Enrique David Mateo

Personal information
- Full name: Enrique David Mateo
- Date of birth: 21 February 1987 (age 38)
- Place of birth: São Bernardo do Campo, Brazil
- Height: 1.88 m (6 ft 2 in)
- Position: Defender

Youth career
- São Caetano
- 2005–2007: Fiorentina

Senior career*
- Years: Team / Apps / (Gls)
- 2007–2012: Fiorentina / 0 / (0)
- 2007–2008: → Arezzo (loan) / 0 / (0)
- 2008–2010: → Lecco (loan) / 37 / (2)
- 2011–2012: → Campobasso (loan) / 18 / (1)

= Enrique David Mateo =

Brazilian footballer (born 1987)

Enrique David Mateo (born 21 February 1987) is a Brazilian footballer.

==Biography==
Born in São Bernardo do Campo, Greater São Paulo, Mateo started his career at São Caetano of São Paulo metropolitan area.
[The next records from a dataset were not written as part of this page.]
(* ===== verification/Spool.v ===== *)
(** * The spool: [internal/engine/spool.go]

    A run packs its source stream into a file of the work directory, counting
    the bytes on both sides and hashing those that reach the file. *)
From S2P Require Import Prelude GoStrings GoTime GoPath Core Pack.
Open Scope Z_scope.

(** [hex.EncodeToString(sha256(s))]: any function of the bytes. *)
Class Digest := sha256_hex : string -> string.

(** ** Counting *)

(** [h] is what the hash has been fed, when there is a hash. *)
Record countingWriter (W : Type) := mkCountingWriter { cw_w : W; cw_n : Z; cw_h : option string }.
Arguments mkCountingWriter {W}.
Arguments cw_w {W}.
Arguments cw_n {W}.
Arguments cw_h {W}.

#[export] Instance countingWriter_Write {W} {wr : Writer W} : Writer (countingWriter W) := λ c p,
  let '(w, n, err) := write (cw_w c) p in
  (mkCountingWriter w (cw_n c + Z.of_nat n)
     (if bool_decide (is_Some (cw_h c)) && (0 <? n)%nat then (λ h, h +:+ stake n p) <$> cw_h c else cw_h c),
   n, err).

(** The source as its next reads: chunks, then end of file ([None]) or an
    error; [ctx k] is [ctx.Err()] at the [k]-th read. *)
Record countingReader := mkCountingReader {
  cr_chunks : list string;
  cr_end : option error;
  cr_n : Z;
  cr_reads : nat;
  cr_ctx : nat -> option error
}.

Inductive read_result := ReadChunk (p : string) | ReadErr (err : error) | ReadEOF.

Definition countingReader_Read (c : countingReader) : countingReader * read_result :=
  let tick c := mkCountingReader (cr_chunks c) (cr_end c) (cr_n c) (S (cr_reads c)) (cr_ctx c) in
  match cr_ctx c (cr_reads c) with
  | Some err => (tick c, ReadErr err)
  | None =>
      match cr_chunks c with
      | p :: rest =>
          (mkCountingReader rest (cr_end c) (cr_n c + Z.of_nat (String.length p)) (S (cr_reads c)) (cr_ctx c),
           ReadChunk p)
      | [] => (tick c, match cr_end c with Some err => ReadErr err | None => ReadEOF end)
      end
  end.

Definition ErrShortWrite : error := newError "short write".

(** [io.Copy]: read, write, stop at the first error of either side.  A read
    consumes a chunk or ends the loop: one round per chunk and one more. *)
Fixpoint ioCopy {W} {wr : Writer W} (fuel : nat) (stack : list layer) (w : W) (r : countingReader)
    : list layer * W * countingReader * option error :=
  match fuel with
  | O => (stack, w, r, None)
  | S fuel' =>
      let '(r, res) := countingReader_Read r in
      match res with
      | ReadChunk p =>
          let '(stack, w, n, ew) := chain_write stack w p in
          match ew with
          | Some err => (stack, w, r, Some err)
          | None => if (n =? String.length p)%nat then ioCopy fuel' stack w r
                    else (stack, w, r, Some ErrShortWrite)
          end
      | ReadErr err => (stack, w, r, Some err)
      | ReadEOF => (stack, w, r, None)
      end
  end.

(** ** The spool *)

Record spool := mkSpool {
  sp_dir : string;
  sp_path : string;
  sp_Filename : string;
  sp_RawBytes : Z;
  sp_PackedBytes : Z;
  sp_SHA256 : string
}.

(** What the operating system answers: [os.MkdirAll], [os.OpenFile] (the file,
    truncated), [f.Sync], [os.RemoveAll]. *)
Record SpoolOS := mkSpoolOS {
  os_MkdirAll : option error;
  os_OpenFile : result File;
  os_Sync : option error;
  os_RemoveAll : option error
}.

Definition newSpool (os : SpoolOS) (workDir runID filename : string) : result spool :=
  let dir := PathJoin [workDir; runID] in
  match os_MkdirAll os with
  | Some err => Fail (wrapError "create spool directory" err)
  | None => Ok (mkSpool dir (PathJoin [dir; filename]) filename 0 0 "")
  end.

Section fill.
  Context {C : Codecs} {D : Digest}.

(** [Fill] returns the spool, the file it leaves and the error. *)
Definition Fill (os : SpoolOS) (s : spool) (ctx : nat -> option error)
    (chunks : list string) (src_end : option error) (opts : PackOptions)
    : spool * option File * option error :=
  let? f := os_OpenFile os else err => (s, None, Some (wrapError "create spool file" err)) in
  let sink := mkCountingWriter f 0 (Some "") in
  let? mc := newPackWriter opts else err => (s, Some f, Some err) in
  let reader := mkCountingReader chunks src_end 0 0 ctx in
  let '(stack, sink, reader, err) := ioCopy (S (length chunks)) (reverse mc) sink reader in
  match err with
  | Some err =>
      let '(sink, _) := closeAll stack sink in
      (s, Some (cw_w sink), Some (wrapError "copy stream into spool" err))
  | None =>
      let '(sink, err) := closeAll stack sink in
      match err with
      | Some err => (s, Some (cw_w sink), Some (wrapError "finish pack chain" err))
      | None =>
          match os_Sync os with
          | Some err => (s, Some (cw_w sink), Some (wrapError "sync spool file" err))
          | None =>
              (mkSpool (sp_dir s) (sp_path s) (sp_Filename s) (cr_n reader) (cw_n sink)
                 (sha256_hex (default "" (cw_h sink))),
               Some (cw_w sink), None)
          end
      end
  end.

Definition Cleanup (os : SpoolOS) (s : spool) : option error :=
  if bool_decide (sp_dir s = "") then None
  else match os_RemoveAll os with
       | Some err => Some (wrapError "remove spool directory" err)
       | None => None
       end.

End fill.

(** ** The counters tell the truth *)

(** The count and the hash of a counting writer over a file are those of the
    bytes of the file, whatever the writes did. *)
Definition faithful (c : countingWriter File) : Prop :=
  cw_n c = Z.of_nat (String.length (file_data (cw_w c)))
  ∧ cw_h c = Some (file_data (cw_w c)).

(** Its file keeps the contract of [io.Writer] and takes no more than it is
    given. *)
Definition sane (f : File) : Prop :=
  honest f ∧ ∀ data p, ((file_take f data p).1 <= String.length p)%nat.

Lemma stake_length n s : (n <= String.length s)%nat -> String.length (stake n s) = n.
Proof.
  revert s. induction n as [|n IH]; intros [|a s]; simpl; intros H; try lia. rewrite IH; lia.
Qed.

(** Writing to the counting file: it stays faithful and sane, and a write with
    no error appends the whole block. *)
Lemma counting_write c p c' n err :
  faithful c -> sane (cw_w c) -> write c p = (c', n, err) ->
  faithful c' ∧ sane (cw_w c')
  ∧ (err = None -> n = String.length p ∧ file_data (cw_w c') = file_data (cw_w c) +:+ p).
Proof.
  intros [Hn Hh] [Hhon Htake]. unfold write, countingWriter_Write, write, File_writer.
  destruct c as [[data take] cn ch]. simpl in *. subst ch.
  specialize (Htake data p) as Ht. specialize (Hhon data p) as Ho.
  unfold honest. simpl in *. destruct (take data p) as [k e] eqn:E. simpl in *. intros [= <- <- <-].
  split; [|split].
  - split; simpl; [rewrite sapp_length, stake_length by done; lia|].
    destruct k; simpl; [by rewrite sapp_nil_r|done].
  - split; [intros d q; simpl; specialize (Hhon d q)|intros d q; apply Htake]. done.
  - intros ->. rewrite Ho by done. by rewrite stake_all.
Qed.

Lemma foldl_packed mc flushed : foldl (λ acc l, lay_enc l acc) flushed (reverse mc) = packed mc flushed.
Proof. by rewrite packed_reverse. Qed.

(** A copy that ends without error has read the whole source and written it. *)
Lemma ioCopy_layers fuel l below (w : countingWriter File) r stack' w' r' :
  (length (cr_chunks r) < fuel)%nat ->
  ioCopy fuel (l :: below) w r = (stack', w', r', None) ->
  cr_end r = None ∧ w' = w
  ∧ stack' = mkLayer (lay_enc l) (lay_buf l +:+ concatChunks (cr_chunks r)) :: below
  ∧ cr_n r' = cr_n r + Z.of_nat (String.length (concatChunks (cr_chunks r))).
Proof.
  revert l r. induction fuel as [|fuel IH]; intros l r Hf; [lia|].
  simpl. unfold countingReader_Read. destruct (cr_ctx r (cr_reads r)); [done|].
  destruct (cr_chunks r) as [|p rest] eqn:Hc; simpl in *.
  - destruct (cr_end r) eqn:He; intros [= <- <- <-].
    rewrite sapp_nil_r. simpl. split_and!; [done..|by destruct l|lia].
  - rewrite Nat.eqb_refl. intros H. apply IH in H; [|simpl; lia]. simpl in H.
    destruct H as (? & ? & ? & ?). split_and!; [done..|by rewrite <- sapp_assoc|].
    rewrite sapp_length. lia.
Qed.

Lemma ioCopy_plain fuel (w : countingWriter File) r stack' w' r' :
  (length (cr_chunks r) < fuel)%nat -> faithful w -> sane (cw_w w) ->
  ioCopy fuel [] w r = (stack', w', r', None) ->
  cr_end r = None ∧ stack' = [] ∧ faithful w' ∧ sane (cw_w w')
  ∧ file_data (cw_w w') = file_data (cw_w w) +:+ concatChunks (cr_chunks r)
  ∧ cr_n r' = cr_n r + Z.of_nat (String.length (concatChunks (cr_chunks r))).
Proof.
  revert w r. induction fuel as [|fuel IH]; intros w r Hf Hfa Hsa; [lia|].
  simpl. unfold countingReader_Read. destruct (cr_ctx r (cr_reads r)); [done|].
  destruct (cr_chunks r) as [|p rest] eqn:Hc; simpl in *.
  - destruct (cr_end r) eqn:He; intros [= <- <- <-].
    rewrite sapp_nil_r. simpl. by split_and!; [..|lia].
  - destruct (write w p) as [[w1 n] ew] eqn:Hw.
    destruct (counting_write _ _ _ _ _ Hfa Hsa Hw) as (Hfa1 & Hsa1 & Hok).
    destruct ew as [|]; [done|]. destruct (Hok eq_refl) as [-> Hd]. rewrite Nat.eqb_refl.
    intros H. apply IH in H; [|simpl; lia|done..]. simpl in H.
    destruct H as (? & ? & ? & ? & Hd' & Hn). split_and!; [done..| |].
    + rewrite Hd', Hd. apply sapp_assoc.
    + rewrite Hn, sapp_length. lia.
Qed.

Section filled.
  Context {C : Codecs} {D : Digest}.

(** The spool [s] and its file hold the whole of a source that has ended. *)
Record filledWith (s : spool) (file : option File) (chunks : list string) (src_end : option error)
    (opts : PackOptions) : Prop := {
  fill_ended : src_end = None;
  fill_file : ∃ mc f, newPackWriter opts = Ok mc ∧ file = Some f
    ∧ file_data f = packed mc (concatChunks chunks)
    ∧ sp_PackedBytes s = Z.of_nat (String.length (file_data f))
    ∧ sp_SHA256 s = sha256_hex (file_data f);
  fill_raw : sp_RawBytes s = Z.of_nat (String.length (concatChunks chunks))
}.

Lemma Fill_filled os s ctx chunks src_end opts s' file :
  (∀ f, os_OpenFile os = Ok f -> file_data f = "" ∧ sane f) ->
  Fill os s ctx chunks src_end opts = (s', file, None) -> filledWith s' file chunks src_end opts.
Proof.
  intros Hos. unfold Fill. destruct (os_OpenFile os) as [f|] eqn:Ho; [|done].
  destruct (Hos f eq_refl) as [Hempty Hsane].
  destruct (newPackWriter opts) as [mc|] eqn:Hmc; [|done].
  set (w0 := mkCountingWriter f 0 (Some "")).
  assert (Hf0 : faithful w0) by (split; simpl; by rewrite Hempty).
  assert (Hs0 : sane (cw_w w0)) by done.
  pose proof (newPackWriter_fresh _ _ Hmc) as Hfresh. apply Forall_reverse in Hfresh.
  pose proof (foldl_packed mc (concatChunks chunks)) as Hpack.
  set (r0 := mkCountingReader chunks src_end 0 0 ctx).
  destruct (ioCopy (S (length chunks)) (reverse mc) w0 r0) as [[[stack w] r] [e|]] eqn:Hcopy;
    [by destruct (closeAll stack w)|].
  destruct (closeAll stack w) as [w2 cerr] eqn:Hclose.
  destruct cerr; [done|]. destruct (os_Sync os); [done|]. intros [= <- <-].
  assert (Hmain : faithful w2 ∧ src_end = None ∧ file_data (cw_w w2) = packed mc (concatChunks chunks)
                  ∧ cr_n r = Z.of_nat (String.length (concatChunks chunks))).
  { destruct (reverse mc) as [|l below].
    - apply ioCopy_plain in Hcopy as (He & -> & Hfa & _ & Hd & Hn); [|simpl; lia|done..].
      injection Hclose as <-. simpl in *. split_and!; [done..| |done].
      by rewrite Hd, Hempty, <- Hpack.
    - apply ioCopy_layers in Hcopy as (He & -> & -> & Hn); [|simpl; lia].
      inversion Hfresh as [|? ? Hl Hb]; subst. rewrite Hl in Hclose. simpl in *.
      assert (E : closeAll (mkLayer (lay_enc l) (concatChunks chunks) :: below) w0
                  = closeStack (mkLayer (lay_enc l) "" :: below) (concatChunks chunks) w0 None).
      { unfold closeAll. simpl. by rewrite sapp_nil_r. }
      rewrite E, closeStack_fresh in Hclose by (done || by constructor).
      destruct (write w0 _) as [[w3 n] err] eqn:Hw. simplify_eq.
      destruct (counting_write _ _ _ _ _ Hf0 Hs0 Hw) as (Hfa & _ & Hok).
      destruct (Hok eq_refl) as [_ Hd]. split_and!; [done..| |done].
      rewrite Hd. simpl in *. by rewrite Hempty, <- Hpack. }
  destruct Hmain as ([Hn Hh] & He & Hd & Hr). rewrite Hh. split; [done| |done].
  exists mc, (cw_w w2). by split_and!.
Qed.
(** A spool reported filled is whole.  Even on a file system whose writes
    may fail at any point, when [Fill] returns no error the source was read to
    its end, the file is exactly the packed stream, and the recorded raw size,
    packed size and checksum are those of the stream and of the file. *)
Theorem Fill_whole os s ctx chunks src_end opts s' file :
  (∀ f, os_OpenFile os = Ok f -> file_data f = "" ∧ sane f) ->
  Fill os s ctx chunks src_end opts = (s', file, None) ->
  ∃ mc f, newPackWriter opts = Ok mc ∧ file = Some f ∧ src_end = None
  ∧ file_data f = packed mc (concatChunks chunks)
  ∧ sp_RawBytes s' = Z.of_nat (String.length (concatChunks chunks))
  ∧ sp_PackedBytes s' = Z.of_nat (String.length (file_data f))
  ∧ sp_SHA256 s' = sha256_hex (file_data f).
Proof. intros Hos H. destruct (Fill_filled _ _ _ _ _ _ _ _ Hos H) as [He (mc & f & ?) Hr]. exists mc, f. naive_solver. Qed.
End filled.

Lemma Fill_whole_witness :
  let D : Digest := λ s, "h" +:+ s in
  let os := mkSpoolOS None (Ok (goodFile "")) None None in
  let s := mkSpool "/w/r" "/w/r/f" "f" 0 0 "" in
  ∃ s' file, Fill (C := tagCodecs) os s (λ _, None) ["ab"; "c"] None (mkPackOptions "zstd" 0 "none" "") = (s', file, None)
  ∧ ∃ mc f, newPackWriter (C := tagCodecs) (mkPackOptions "zstd" 0 "none" "") = Ok mc ∧ file = Some f ∧ @None error = None
  ∧ file_data f = packed mc (concatChunks ["ab"; "c"])
  ∧ sp_RawBytes s' = Z.of_nat (String.length (concatChunks ["ab"; "c"]))
  ∧ sp_PackedBytes s' = Z.of_nat (String.length (file_data f))
  ∧ sp_SHA256 s' = sha256_hex (file_data f).
Proof.
  intros D os s. eexists _, _. split; [reflexivity|].
  apply (Fill_whole (C := tagCodecs) os s (λ _, None) ["ab"; "c"] None (mkPackOptions "zstd" 0 "none" "")).
  - intros f [= <-]. split; [reflexivity|]. split; [intros data p _; reflexivity|intros data p; simpl; lia].
  - reflexivity.
Defined.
In September 2005 he was signed by Fiorentina, and played at Primavera team.

He graduated from U-20 youth team in summer 2007, signing a new 5-year contract. He joined Arezzo but did not play.

He was loaned to Lecco for 2 seasons. Lecco received performance bonus of €18,000 from Fiorentina for the free loan.

On the last day of 2011 summer transfer he was loaned to Campobasso.